Give back an exact copy of the lines below, from the first through the line with "Some (h, p)"; please stop there.

╭─ Task material

(* ===== verification/GoNet.v ===== *)
(** * Go's [net], [net/url] and [net/http] as the project uses them

    URLs, header maps with canonical keys, requests and response writers.
    Transport, DNS and sockets are not here: what an upstream answers is a
    parameter of the components that ask it. *)
From S2P Require Import Prelude GoStrings.
#[local] Open Scope Z_scope.

(** ** [net/url] *)
Record URL := mkURL {
  Scheme : string;
  Host : string;      (* host or host:port *)
  Path : string;      (* decoded path *)
  RawQuery : string;  (* encoded query, without '?' *)
}.

#[export] Instance URL_eq_dec : EqDecision URL.
Proof. solve_decision. Defined.

(** The bytes before and after the last [c], if there is one. *)
Definition cut_last_b (c : ascii) (l : list ascii) : option (list ascii * list ascii) :=
  match cut_b c (rev l) with
  | Some (x, y) => Some (rev y, rev x)
  | None => None
  end.

(** [url.splitHostPort]: a trailing [":digits"] (possibly no digit) is the port,
    and the brackets of an IPv6 literal are dropped. *)
Definition url_split_host_port (hostPort : string) : string * string :=
  let '(host, port) :=
    match cut_last_b ":"%char (bytes hostPort) with
    | Some (h, p) => if forallb is_digit p then (str h, str p) else (hostPort, "")
    | None => (hostPort, "")
    end in
  let host := if HasPrefix host "[" && HasSuffix host "]"
              then str (drop 1 (removelast (bytes host))) else host in
  (host, port).
Definition Hostname (u : URL) : string := (url_split_host_port (Host u)).1.
Definition Port (u : URL) : string := (url_split_host_port (Host u)).2.

(** ** [net.SplitHostPort] *)
Definition SplitHostPort (hostport : string) : option (string * string) :=
  let l := bytes hostport in
  match cut_last_b ":"%char l with
  | None => None                                             (* missing port *)
  | Some (before, port) =>
      match l with
      | c :: l' =>
          if Ascii.eqb c "["%char then
            match cut_b "]"%char l with
            | None => None                                   (* missing ']' *)
            | Some (h, rest) =>
                (* the closing bracket is followed by the last colon *)
                if bool_decide (h ++ ["]"%char] = before) then
                  let host := drop 1 h in
                  if bool_decide ("["%char ∈ l') || bool_decide ("]"%char ∈ rest) then None
                  else Some (str host, str port)
                else None
            end
          else if bool_decide (":"%char ∈ before) then None   (* too many colons *)
          else if bool_decide ("["%char ∈ l) || bool_decide ("]"%char ∈ l) then None
          else Some (str before, str port)
      | [] => None
      end
  end.

(** [net.JoinHostPort]: hosts with a colon are bracketed. *)
Definition JoinHostPort (host port : string) : string :=
  if Contains host ":" then "[" +:+ host +:+ "]:" +:+ port else host +:+ ":" +:+ port.

(** ** Header maps *)

Abbreviation Header := (gmap string (list string)).

(** [httpguts.validHeaderFieldByte]: the token characters of RFC 7230. *)
Definition valid_header_byte (c : ascii) : bool :=
  is_digit c || is_upper c || is_lower c
  || in_cutset "!#$%&'*+-.^_`|~" c.

Fixpoint canon_bytes (upper : bool) (l : list ascii) : list ascii :=
  match l with
  | [] => []
  | c :: l' => let c' := if upper then upper_byte c else lower_byte c in
               c' :: canon_bytes (Ascii.eqb c' "-"%char) l'
  end.

(** [textproto.CanonicalMIMEHeaderKey]: a name with a byte that is not a token
    character is left alone. *)
Definition CanonicalHeaderKey (s : string) : string :=
  if forallb valid_header_byte (bytes s) then str (canon_bytes true (bytes s)) else s.

Definition hGet (h : Header) (k : string) : string :=
  match h !! CanonicalHeaderKey k with
  | Some (v :: _) => v
  | _ => ""
  end.
Definition hSet (h : Header) (k v : string) : Header := <[CanonicalHeaderKey k := [v]]> h.
Definition hAdd (h : Header) (k v : string) : Header :=
  <[CanonicalHeaderKey k := default [] (h !! CanonicalHeaderKey k) ++ [v]]> h.
Definition hDel (h : Header) (k : string) : Header := delete (CanonicalHeaderKey k) h.

(** ** Requests *)

(** A body yet to be read: absent, a stream of bytes, or a stream whose read
    fails. *)
Inductive Body :=
| NoBody
| BodyBytes (b : string)
| BodyFails.

(** The values the proxy stores in a request's context. *)
Record Ctx := mkCtx {
  ctx_start : option Z;        (* startTimeCtxKey *)
  ctx_key : option string;     (* cacheKeyCtxKey *)
  ctx_target : option URL;     (* upstreamTargetCtxKey *)
}.
Definition emptyCtx : Ctx := mkCtx None None None.

Record Request := mkRequest {
  Method : string;
  rURL : URL;
  rHost : string;
  rHeader : Header;
  rBody : Body;
  RemoteAddr : string;
  rTLS : bool;
  rCtx : Ctx;
}.

Definition set_url (u : URL) (r : Request) : Request :=
  mkRequest (Method r) u (rHost r) (rHeader r) (rBody r) (RemoteAddr r) (rTLS r) (rCtx r).
Definition set_host (h : string) (r : Request) : Request :=
  mkRequest (Method r) (rURL r) h (rHeader r) (rBody r) (RemoteAddr r) (rTLS r) (rCtx r).
Definition set_header (h : Header) (r : Request) : Request :=
  mkRequest (Method r) (rURL r) (rHost r) h (rBody r) (RemoteAddr r) (rTLS r) (rCtx r).
Definition set_body (b : Body) (r : Request) : Request :=
  mkRequest (Method r) (rURL r) (rHost r) (rHeader r) b (RemoteAddr r) (rTLS r) (rCtx r).
Definition set_ctx (c : Ctx) (r : Request) : Request :=
  mkRequest (Method r) (rURL r) (rHost r) (rHeader r) (rBody r) (RemoteAddr r) (rTLS r) c.

Definition reqGet (r : Request) (k : string) : string := hGet (rHeader r) k.
Definition reqSet (r : Request) (k v : string) : Request := set_header (hSet (rHeader r) k v) r.

(** ** Response writers

    What a handler did to its [http.ResponseWriter]: the header map, the status
    line with the header as it was when the status was sent, and the bytes
    written.  Only the first final status counts. *)
Record ResponseWriter := mkW {
  wHeader : Header;
  wStatus : option Z;
  wSent : Header;
  wBody : string;
}.
Definition newWriter : ResponseWriter := mkW ∅ None ∅ "".

Definition wSet (k v : string) (w : ResponseWriter) : ResponseWriter :=
  mkW (hSet (wHeader w) k v) (wStatus w) (wSent w) (wBody w).
Definition wWithHeader (h : Header) (w : ResponseWriter) : ResponseWriter :=
  mkW h (wStatus w) (wSent w) (wBody w).

Definition informational (code : Z) : bool :=
  (100 <=? code) && (code <=? 199) && negb (code =? 101).
Definition WriteHeader (code : Z) (w : ResponseWriter) : ResponseWriter :=
  match wStatus w with
  | Some _ => w
  | None => if informational code then w
            else mkW (wHeader w) (Some code) (wHeader w) (wBody w)
  end.
Definition Write (b : string) (w : ResponseWriter) : ResponseWriter :=
  let w := match wStatus w with Some _ => w | None => WriteHeader 200 w end in
  mkW (wHeader w) (wStatus w) (wSent w) (wBody w +:+ b).

Definition newline : string := String (byte 10) "".

(** [http.Error] *)
Definition httpError (msg : string) (code : Z) (w : ResponseWriter) : ResponseWriter :=
  let h := hDel (wHeader w) "Content-Length" in
  let h := hSet h "Content-Type" "text/plain; charset=utf-8" in
  let h := hSet h "X-Content-Type-Options" "nosniff" in
  Write (msg +:+ newline) (WriteHeader code (wWithHeader h w)).
Definition NotFound (w : ResponseWriter) : ResponseWriter :=
  httpError "404 page not found" 404 w.

(** ** Facts about canonical header keys *)

Lemma upper_byte_valid c : valid_header_byte c = true -> valid_header_byte (upper_byte c) = true.
Proof.
  destruct c as [[] [] [] [] [] [] [] []]; vm_compute; done.
Qed.
Lemma lower_byte_valid c : valid_header_byte c = true -> valid_header_byte (lower_byte c) = true.
Proof.
  destruct c as [[] [] [] [] [] [] [] []]; vm_compute; done.
Qed.
Lemma upper_byte_idem c : upper_byte (upper_byte c) = upper_byte c.
Proof. destruct c as [[] [] [] [] [] [] [] []]; vm_compute; done. Qed.
Lemma lower_byte_idem c : lower_byte (lower_byte c) = lower_byte c.
Proof. destruct c as [[] [] [] [] [] [] [] []]; vm_compute; done. Qed.

Lemma canon_bytes_valid u l :
  forallb valid_header_byte l = true -> forallb valid_header_byte (canon_bytes u l) = true.
Proof.
  revert u. induction l as [|c l IH]; intros u; cbn; [done|].
  rewrite !andb_true_iff. intros [Hc Hl]. split; [|auto].
  destruct u; auto using upper_byte_valid, lower_byte_valid.
Qed.

Lemma canon_bytes_idem u l : canon_bytes u (canon_bytes u l) = canon_bytes u l.
Proof.
  revert u. induction l as [|c l IH]; intros u; cbn; [done|].
  assert (Hc : (if u then upper_byte (if u then upper_byte c else lower_byte c)
                else lower_byte (if u then upper_byte c else lower_byte c))
               = if u then upper_byte c else lower_byte c)
    by (destruct u; auto using upper_byte_idem, lower_byte_idem).
  by rewrite Hc, IH.
Qed.

Lemma CanonicalHeaderKey_idem s : CanonicalHeaderKey (CanonicalHeaderKey s) = CanonicalHeaderKey s.
Proof.
  unfold CanonicalHeaderKey. destruct (forallb valid_header_byte (bytes s)) eqn:Hv.
  - by rewrite bytes_str, canon_bytes_valid, canon_bytes_idem.
  - by rewrite Hv.
Qed.

(** A header map all of whose keys are canonical, which is what the HTTP parser
    and the [Header] methods produce. *)
Definition canonical (h : Header) : Prop := forall k, is_Some (h !! k) -> CanonicalHeaderKey k = k.

Lemma canonical_empty : canonical ∅.
Proof. intros k [v Hv]. by rewrite lookup_empty in Hv. Qed.
Lemma canonical_insert h k v : canonical h -> canonical (<[CanonicalHeaderKey k := v]> h).
Proof.
  intros Hh k' Hk'. destruct (decide (CanonicalHeaderKey k = k')) as [<-|Hne].
  - apply CanonicalHeaderKey_idem.
  - rewrite lookup_insert_ne in Hk' by done. auto.
Qed.
Lemma canonical_delete h k : canonical h -> canonical (hDel h k).
Proof.
  intros Hh k' [v Hv]. apply Hh. unfold hDel in Hv.
  apply lookup_delete_Some in Hv as [_ Hv]. eauto.
Qed.
Lemma canonical_hSet h k v : canonical h -> canonical (hSet h k v).
Proof. apply canonical_insert. Qed.
Lemma canonical_hAdd h k v : canonical h -> canonical (hAdd h k v).
Proof. apply canonical_insert. Qed.
Create HintDb go_net.
#[export] Hint Resolve canonical_empty canonical_hSet canonical_hAdd canonical_delete : go_net.

Lemma hGet_hSet h k v : hGet (hSet h k v) k = v.
Proof. unfold hGet, hSet. by rewrite lookup_insert_eq. Qed.
Lemma hGet_hSet_ne h k k' v :
  CanonicalHeaderKey k <> CanonicalHeaderKey k' -> hGet (hSet h k v) k' = hGet h k'.
Proof. intros Hne. unfold hGet, hSet. by rewrite lookup_insert_ne. Qed.
Lemma hGet_hDel_ne h k k' :
  CanonicalHeaderKey k <> CanonicalHeaderKey k' -> hGet (hDel h k) k' = hGet h k'.
Proof. intros Hne. unfold hGet, hDel. by rewrite lookup_delete_ne. Qed.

╰─

Answer to this exercise:
(* ===== verification/GoNet.v ===== *)
(** * Go's [net], [net/url] and [net/http] as the project uses them

    URLs, header maps with canonical keys, requests and response writers.
    Transport, DNS and sockets are not here: what an upstream answers is a
    parameter of the components that ask it. *)
From S2P Require Import Prelude GoStrings.
#[local] Open Scope Z_scope.

(** ** [net/url] *)
Record URL := mkURL {
  Scheme : string;
  Host : string;      (* host or host:port *)
  Path : string;      (* decoded path *)
  RawQuery : string;  (* encoded query, without '?' *)
}.

#[export] Instance URL_eq_dec : EqDecision URL.
Proof. solve_decision. Defined.

(** The bytes before and after the last [c], if there is one. *)
Definition cut_last_b (c : ascii) (l : list ascii) : option (list ascii * list ascii) :=
  match cut_b c (rev l) with
  | Some (x, y) => Some (rev y, rev x)
  | None => None
  end.

(** [url.splitHostPort]: a trailing [":digits"] (possibly no digit) is the port,
    and the brackets of an IPv6 literal are dropped. *)
Definition url_split_host_port (hostPort : string) : string * string :=
  let '(host, port) :=
    match cut_last_b ":"%char (bytes hostPort) with
    | Some (h, p) => if forallb is_digit p then (str h, str p) else (hostPort, "")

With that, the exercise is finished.